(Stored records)
--- START ---
(** Tables to run the pipeline on.  [scenario]: a row without title, and
    two rows with the same title. *)
Definition scenario : csv_files :=
  {[ "n_2020_articles.csv" :=
       [ raw_row "https://n.com/x-y-z" NaN
                 (Str (String "H" (String "i" (String LF "M"))));
         raw_row "https://n.com/other" (Str "T1") (Str "Texto valido");
         raw_row "https://n.com/third" (Str "T1") (Str "Otro texto") ] ]}.

Definition scenario_rows : list (gmap string cell) :=
  default [] (scenario !! "n_2020_articles.csv").

Definition scenario_output : frame :=
  match (plain_main "n_2020_articles.csv" scenario).1 with
  | Ok df => df
  | Raise _ => []
  end.

(** [hostless_table]: a url without [//], whose netloc is empty. *)
Definition hostless_table : csv_files :=
  {[ "n_2020_articles.csv" := [ raw_row "n.com/x" (Str "T") (Str "B") ] ]}.

(** [bylined_table]: two rows of one title, with a further column that is
    missing in the first. *)
Definition bylined_table : csv_files :=
  {[ "n_2020_articles.csv" :=
       [ <["author" := NaN]>
           (raw_row "https://n.com/a" (Str "T1") (Str "uno"));
         <["author" := Str "Ana"]>
           (raw_row "https://n.com/b" (Str "T1") (Str "dos")) ] ]}.

(** A row of the file that every stage can work on: its url is a text with
    a netloc that parses, its body is a text, and its title is a text, or is
    missing with a final segment in the url to fill it from. *)
Definition workable (check : string -> bool) (r0 : gmap string cell)
  : Prop :=
  (exists u h,
     r0 !! "url" = Some (Str u) /\ urlparse_netloc check u = Ok h /\
     ((exists t, r0 !! "title" = Some (Str t)) \/
      (r0 !! "title" = Some NaN /\ is_Some (final_segment u)))) /\
  (exists b, r0 !! "body" = Some (Str b)).

(** A row with url, title and body that are texts. *)
Definition textual (r : gmap string cell) : Prop :=
  (exists u, r !! "url" = Some (Str u)) /\
  (exists t, r !! "title" = Some (Str t)) /\
  (exists b, r !! "body" = Some (Str b)).

(** The columns that the stages before the token counts set or take out,
    whatever the file has there, and a row of the file without gap: it has
    no missing value in any other column, so that [dropna] keeps it. *)
Definition set_columns : list string :=
  ["title"; "host"; "newspaper_uid"; "uid"].

Definition gap_free (r0 : gmap string cell) : Prop :=
  map_Forall (fun c v => c ∈ set_columns \/ v <> NaN) r0.

(** A row of a file that has no column of token counts of its own. *)
Definition count_free (r0 : gmap string cell) : Prop :=
  r0 !! "n_tokens_title" = None /\ r0 !! "n_tokens_body" = None.

(** The uid that [_generate_uids_for_rows] gives a row of the file. *)
Definition uid_of (r0 : gmap string cell) : string :=
  match r0 !! "url" with
  | Some (Str u) => md5_hexdigest u
  | _ => ""
  end.

(** [credited_table]: a file with a further column, which is missing in the
    second row; the title of the first row is missing. *)
Definition credited_table : csv_files :=
  {[ "n_2020_articles.csv" :=
       [ <["author" := Str "Ana"]>
           (raw_row "https://n.com/x-y-z" NaN (Str "Hola"));
         <["author" := NaN]>
           (raw_row "https://n.com/other" (Str "T1") (Str "Texto valido"));
         <["author" := Str "Luz"]>
           (raw_row "https://n.com/third" (Str "T2") (Str "Otro texto")) ] ]}.

Definition credited_rows : list (gmap string cell) :=
  default [] (credited_table !! "n_2020_articles.csv").

(** Tables on which a stage raises: a missing title over a url that ends in
    [/], and a missing body. *)
Definition trailing_slash_table : csv_files :=
  {[ "n_2020_articles.csv" :=
       [ raw_row "https://n.com/section/" NaN (Str "Texto") ] ]}.

Definition bodyless_table : csv_files :=
  {[ "n_2020_articles.csv" := [ raw_row "https://n.com/a" (Str "T") NaN ] ]}.

(** Further tables on which the run ends in an exception.
    [numbered_table]: a title that is a number.  [uncredited_table]: a
    further column that is missing in every row.  [relisted_table]: one url
    in two rows without gap, next to a row with a gap.  [counted_table]: a
    column of counts in the file, missing in the second of two rows of one
    url, next to a row with a gap.  [filed_table]: a file in a directory. *)
Definition numbered_table : csv_files :=
  {[ "n_2020_articles.csv" :=
       [ raw_row "https://n.com/a" (Int 2020) (Str "Texto") ] ]}.

Definition uncredited_table : csv_files :=
  {[ "n_2020_articles.csv" :=
       [ <["author" := NaN]>
           (raw_row "https://n.com/a" (Str "T1") (Str "uno"));
         <["author" := NaN]>
           (raw_row "https://n.com/b" (Str "T2") (Str "dos")) ] ]}.

Definition relisted_table : csv_files :=
  {[ "n_2020_articles.csv" :=
       [ <["author" := Str "Ana"]>
           (raw_row "https://n.com/a" (Str "T1") (Str "uno"));
         <["author" := Str "Luz"]>
           (raw_row "https://n.com/a" (Str "T2") (Str "dos"));
         <["author" := NaN]>
           (raw_row "https://n.com/c" (Str "T3") (Str "tres")) ] ]}.

Definition counted_table : csv_files :=
  {[ "n_2020_articles.csv" :=
       [ <["n_tokens_title" := Int 1]>
           (<["author" := Str "Ana"]>
              (raw_row "https://n.com/a" (Str "T1") (Str "uno")));
         <["n_tokens_title" := NaN]>
           (<["author" := Str "Luz"]>
              (raw_row "https://n.com/a" (Str "T2") (Str "dos")));
         <["n_tokens_title" := Int 1]>
           (<["author" := NaN]>
              (raw_row "https://n.com/c" (Str "T3") (Str "tres"))) ] ]}.

Definition filed_table : csv_files :=
  {[ "data/n_2020_articles.csv" :=
       [ raw_row "https://n.com/a" (Str "T") (Str "Texto") ] ]}.

(** ** Further notions

    What the properties of the third part are stated with, beyond the
    notions above: of the scraper, of the cleaning pipeline, and the third
    program, which loads a cleaned file into the database. *)

(** The url of a site as the configuration gives it: [http] or [https],
    [://] and a non-empty remainder without line feed. *)
Definition site_host (host : string) : Prop :=
  exists s a,
    (s = "" \/ s = "s") /\ host = "http" +:+ s +:+ "://" +:+ a /\
    a <> "" /\ no_lf a = true.

(** The name [_save_articles] gives its file, the header it writes (the
    attributes of the first article whose name does not start with an
    underscore), and the row of one article. *)
Definition out_file_name (now news_site_uid : string) : string :=
  news_site_uid +:+ "_" +:+ now +:+ "_articles.csv".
--- END ---
ASSIGNMENT
In the entries above, the lines between the one holding "(** [bylined_table]: two" and the one holding "(** A row with", inclusive, are to be printed exactly as written, and those alone.

RESPONSE TO THIS TASK
(** [bylined_table]: two rows of one title, with a further column that is
    missing in the first. *)
Definition bylined_table : csv_files :=
  {[ "n_2020_articles.csv" :=
       [ <["author" := NaN]>
           (raw_row "https://n.com/a" (Str "T1") (Str "uno"));
         <["author" := Str "Ana"]>
           (raw_row "https://n.com/b" (Str "T1") (Str "dos")) ] ]}.

(** A row of the file that every stage can work on: its url is a text with
    a netloc that parses, its body is a text, and its title is a text, or is
    missing with a final segment in the url to fill it from. *)
Definition workable (check : string -> bool) (r0 : gmap string cell)
  : Prop :=
  (exists u h,
     r0 !! "url" = Some (Str u) /\ urlparse_netloc check u = Ok h /\
     ((exists t, r0 !! "title" = Some (Str t)) \/
      (r0 !! "title" = Some NaN /\ is_Some (final_segment u)))) /\
  (exists b, r0 !! "body" = Some (Str b)).

(** A row with url, title and body that are texts. *)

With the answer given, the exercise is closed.